** EXTRACTED RECORDS follows **

(* ===== verification/Worker.v ===== *)
(** * The worker thread ([libdev/Worker])

    The state machine of [Worker]: the atomic [m_state], the thread it owns and
    the call of the owner that is in progress (calls hold [workerWorkMutex], so
    there is one at a time).  A step is one access to [m_state]; the steps of
    the thread and of the owner interleave freely. *)

From stdpp Require Import base list option.
From Stdlib Require Import Lia Arith Bool.
From S2P Require Import Prelude.

Inductive WorkerState := Starting | Started | Stopping | Stopped | Killing.

#[export] Instance WorkerState_eq_dec : EqDecision WorkerState.
Proof. solve_decision. Defined.

(** Where the thread function is. *)
Inductive thread_pc :=
  | TCheck                        (* while (m_state != Killing) *)
  | TSetStarted                   (* compare_exchange_strong(Starting, Started) *)
  | TWorkLoop                     (* workLoop(), until it returns or throws *)
  | TSetStopped                   (* ex = m_state.exchange(Stopped) *)
  | TRestore (ex : WorkerState)   (* if (ex == Killing || ex == Starting) m_state.exchange(ex) *)
  | TWait                         (* while (m_state == Stopped) sleep *)
  | TExit.

(** Where the owner is. *)
Inductive owner_pc :=
  | OIdle
  | OStartWait      (* while (m_state == Starting) sleep, in startWorking *)
  | OStopWait       (* while (m_state != Stopped) sleep, in stopWorking *)
  | OJoin           (* m_work->join(), in the destructor *)
  | ODestroyed.

Record worker := mk_worker {
  m_state : WorkerState;
  m_work : option thread_pc;
  owner : owner_pc
}.

Definition worker_init : worker := mk_worker Starting None OIdle.

Definition shouldStop (w : worker) : bool := bool_decide (m_state w <> Started).

Definition compare_exchange (w : worker) (expected desired : WorkerState) : worker :=
  if decide (m_state w = expected) then mk_worker desired (m_work w) (owner w) else w.

Definition set_thread (w : worker) (t : thread_pc) : worker :=
  mk_worker (m_state w) (Some t) (owner w).
Definition set_owner (w : worker) (o : owner_pc) : worker := mk_worker (m_state w) (m_work w) o.

(** One step of the thread. *)
Definition thread_step (w : worker) : option worker :=
  match m_work w with
  | None | Some TExit => None
  | Some TCheck =>
      Some (set_thread w (if decide (m_state w = Killing) then TExit else TSetStarted))
  | Some TSetStarted => Some (set_thread (compare_exchange w Starting Started) TWorkLoop)
  | Some TWorkLoop => Some (set_thread w TSetStopped)
  | Some TSetStopped => Some (mk_worker Stopped (Some (TRestore (m_state w))) (owner w))
  | Some (TRestore ex) =>
      Some (mk_worker
        (if decide (ex = Killing \/ ex = Starting) then ex else m_state w) (Some TWait) (owner w))
  | Some TWait => if decide (m_state w = Stopped) then Some w else Some (set_thread w TCheck)
  end.

(** The calls, up to the point where they wait. *)
Definition startWorking (w : worker) : option worker :=
  match owner w with
  | OIdle =>
      Some (set_owner
        (match m_work w with
         | Some _ => compare_exchange w Stopped Starting
         | None => mk_worker Starting (Some TCheck) (owner w)
         end) OStartWait)
  | _ => None
  end.

Definition triggerStopWorking (w : worker) : option worker :=
  match owner w with
  | OIdle =>
      Some (match m_work w with Some _ => compare_exchange w Started Stopping | None => w end)
  | _ => None
  end.

Definition stopWorking (w : worker) : option worker :=
  match owner w with
  | OIdle =>
      Some (match m_work w with
            | Some _ => set_owner (compare_exchange w Started Stopping) OStopWait
            | None => w
            end)
  | _ => None
  end.

Definition destructor (w : worker) : option worker :=
  match owner w with
  | OIdle =>
      Some (match m_work w with
            | Some t => mk_worker Killing (Some t) OJoin
            | None => set_owner w ODestroyed
            end)
  | _ => None
  end.

(** The owner looks whether its wait is over. *)
Definition owner_poll (w : worker) : option worker :=
  match owner w with
  | OStartWait => Some (if decide (m_state w = Starting) then w else set_owner w OIdle)
  | OStopWait => Some (if decide (m_state w = Stopped) then set_owner w OIdle else w)
  | OJoin =>
      match m_work w with
      | Some TExit => Some (mk_worker (m_state w) None ODestroyed)
      | _ => Some w
      end
  | _ => None
  end.

Inductive action := AThread | AStart | ATriggerStop | AStop | ADestroy | APoll.

Definition worker_step (w : worker) (a : action) : option worker :=
  match a with
  | AThread => thread_step w
  | AStart => startWorking w
  | ATriggerStop => triggerStopWorking w
  | AStop => stopWorking w
  | ADestroy => destructor w
  | APoll => owner_poll w
  end.

Definition run (l : list action) (w : worker) : option worker := mfold worker_step l w.

(** ** The invariant *)

(** Which states the thread can meet at each point: [m_state] [s], owner [o]. *)
Definition killed (s : WorkerState) (o : owner_pc) : bool :=
  match s, o with Killing, OJoin => true | _, _ => false end.
Definition being_started (s : WorkerState) (o : owner_pc) : bool :=
  match s, o with Starting, OStartWait => true | _, _ => false end.
Definition running (s : WorkerState) (o : owner_pc) : bool :=
  match s, o with
  | (Started | Stopping), (OIdle | OStartWait | OStopWait) => true
  | _, _ => false
  end.
Definition at_rest (s : WorkerState) (o : owner_pc) : bool :=
  match s, o with Stopped, (OIdle | OStartWait | OStopWait) => true | _, _ => false end.

Definition thread_ok (s : WorkerState) (o : owner_pc) (t : thread_pc) : bool :=
  match t with
  | TCheck => being_started s o || killed s o
  | TSetStarted => being_started s o
  | TWorkLoop | TSetStopped => running s o || killed s o
  | TRestore (Started | Stopping) => at_rest s o || being_started s o || killed s o
  | TRestore Killing => match s, o with Stopped, OJoin => true | _, _ => false end
  | TRestore _ => false
  | TWait => at_rest s o || being_started s o || killed s o
  | TExit => killed s o
  end.

Definition worker_ok (w : worker) : bool :=
  match m_work w with
  | Some t => thread_ok (m_state w) (owner w) t
  | None => match owner w with OIdle | ODestroyed => true | _ => false end
  end.

(** The state space is finite: every step from every state is evaluated. *)
Lemma worker_step_ok w a w' : worker_ok w = true -> worker_step w a = Some w' -> worker_ok w' = true.
Proof.
  destruct w as [s t o]. intros Hok Hs.
  destruct a, s, o, t as [[| | | |[]| |]|]; vm_compute in Hok; try discriminate Hok;
    vm_compute in Hs; try discriminate Hs; injection Hs as <-; reflexivity.
Qed.

Lemma run_ok l w w' : worker_ok w = true -> run l w = Some w' -> worker_ok w' = true.
Proof.
  revert w. induction l as [|a l IH]; intros w Hw Hr; unfold run in Hr; simpl in Hr;
    [by simplify_eq|].
  destruct (worker_step w a) as [w1|] eqn:Hs; [|done]. simpl in Hr.
  eapply IH; [by eapply worker_step_ok|done].
Qed.

(** Steps the thread still takes before it exits, once it is being killed. *)
Definition to_exit (t : thread_pc) : nat :=
  match t with
  | TWorkLoop => 5 | TSetStopped => 4 | TRestore _ => 3 | TWait => 2 | TCheck => 1
  | TSetStarted => 6 | TExit => 0
  end.

Lemma killed_progress w t :
  worker_ok w = true -> owner w = OJoin -> m_work w = Some t -> to_exit t <> 0 ->
  exists w' t', thread_step w = Some w' /\ m_work w' = Some t' /\ owner w' = OJoin /\
    to_exit t' < to_exit t.
Proof.
  destruct w as [s t0 o]. simpl. intros Hok -> -> Ht.
  destruct s, t as [| | | |[]| |]; try discriminate Hok; try done;
    eexists _, _; (split; [reflexivity|]);
    (split; [reflexivity|]); (split; [reflexivity|]); simpl; lia.
Qed.

Lemma killed_exits n w t :
  worker_ok w = true -> owner w = OJoin -> m_work w = Some t -> to_exit t <= n ->
  exists k w', k <= n /\ run (replicate k AThread) w = Some w' /\ m_work w' = Some TExit.
Proof.
  revert w t. induction n as [|n IH]; intros w t Hok Ho Ht Hn.
  - exists 0, w. split; [done|]. split; [done|]. destruct t; simpl in *; try lia. done.
  - destruct (decide (to_exit t = 0)) as [H0|H0].
    { exists 0, w. split; [lia|]. split; [done|]. by destruct t. }
    destruct (killed_progress w t Hok Ho Ht H0) as (w1 & t1 & Hs & Ht1 & Ho1 & Hlt).
    destruct (IH w1 t1) as (k & w' & Hk & Hr & Hw'); [by apply (worker_step_ok w AThread)|done..|lia|].
    exists (S k), w'. split; [lia|]. split; [|done]. unfold run in *. simpl. by rewrite Hs.
Qed.

(** In every interleaving of the owner's calls and the thread, the thread
    never finds [Starting] when it sets [Stopped] (that branch is dead), and a
    kill is never lost: once the destructor ran, [m_state] is [Killing] or about
    to be restored to it. *)
Theorem worker_kill_not_lost (l : list action) (w : worker) :
  run l worker_init = Some w ->
  m_work w <> Some (TRestore Starting) /\
  (owner w = OJoin -> m_state w = Killing \/ m_work w = Some (TRestore Killing)).
Proof.
  intros Hr. apply run_ok in Hr; [|reflexivity]. destruct w as [s t o]. unfold worker_ok in Hr.
  simpl in *. destruct s, o, t as [[| | | |[]| |]|]; try discriminate Hr; naive_solver.
Qed.

Lemma worker_kill_not_lost_witness :
  exists w, run [AStart; AThread; AThread; APoll; AThread; AThread; ADestroy] worker_init = Some w /\
    owner w = OJoin /\ m_state w = Killing.
Proof.
  eexists. split; [reflexivity|]. split; [reflexivity|].
  destruct (worker_kill_not_lost
    [AStart; AThread; AThread; APoll; AThread; AThread; ADestroy] _ eq_refl) as [_ [H|H]];
    [reflexivity|exact H|discriminate H].
Defined.

(** C40: The destructor terminates: from every reachable state in which it
    joins the thread, the thread exits within five of its steps (given that
    [workLoop] returns), after which the join returns. *)
Theorem worker_destructor_terminates (l : list action) (w : worker) :
  run l worker_init = Some w -> owner w = OJoin ->
  exists k w', k <= 5 /\ run (replicate k AThread) w = Some w' /\ m_work w' = Some TExit /\
    exists w'', owner_poll w' = Some w'' /\ owner w'' = ODestroyed.
Proof.
  intros Hr Ho. apply run_ok in Hr as Hok; [|reflexivity].
  destruct (m_work w) as [t|] eqn:Ht.
  - assert (Hle : to_exit t <= 5).
    { destruct t; simpl; try lia. destruct w as [s t0 o]. simpl in *. subst. by destruct s. }
    destruct (killed_exits 5 w t Hok Ho Ht Hle) as (k & w' & Hk & Hrun & Hex).
    exists k, w'. split; [done|]. split; [done|]. split; [done|].
    apply run_ok in Hrun; [|done]. destruct w' as [s' t' o']. simpl in *. subst t'.
    destruct s', o'; try discriminate Hrun. eexists. split; reflexivity.
  - destruct w as [s t o]. simpl in *. subst. discriminate Hok.
Qed.

Lemma worker_destructor_terminates_witness :
  exists w k w', run [AStart; AThread; AThread; APoll; ADestroy] worker_init = Some w /\
    run (replicate k AThread) w = Some w' /\ m_work w' = Some TExit.
Proof.
  destruct (worker_destructor_terminates [AStart; AThread; AThread; APoll; ADestroy] _
    eq_refl eq_refl) as (k & w' & _ & H1 & H2 & _).
  eexists _, k, w'. split; [reflexivity|]. split; [exact H1|exact H2].
Defined.

(** A start requested while the worker is still stopping is lost: the
    [compare_exchange] from [Stopped] fails, [startWorking] returns at once, and
    the thread then rests in [Stopped] for good. *)
Theorem start_lost_while_stopping :
  exists w w', run [AStart; AThread; AThread; APoll; ATriggerStop] worker_init = Some w /\
    m_state w = Stopping /\
    run [AStart; APoll; AThread; AThread; AThread] w = Some w' /\
    owner w' = OIdle /\ m_state w' = Stopped /\ thread_step w' = Some w'.
Proof.
  exists (mk_worker Stopping (Some TWorkLoop) OIdle), (mk_worker Stopped (Some TWait) OIdle).
  repeat split; vm_compute; reflexivity.
Qed.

** End of EXTRACTED RECORDS **

## ACTION ITEM
From the top of the material above, print every line exactly, ending with the line that holds "there is one".

## TASK RESPONSE
(* ===== verification/Worker.v ===== *)
(** * The worker thread ([libdev/Worker])

    The state machine of [Worker]: the atomic [m_state], the thread it owns and
    the call of the owner that is in progress (calls hold [workerWorkMutex], so
    there is one at a time).  A step is one access to [m_state]; the steps of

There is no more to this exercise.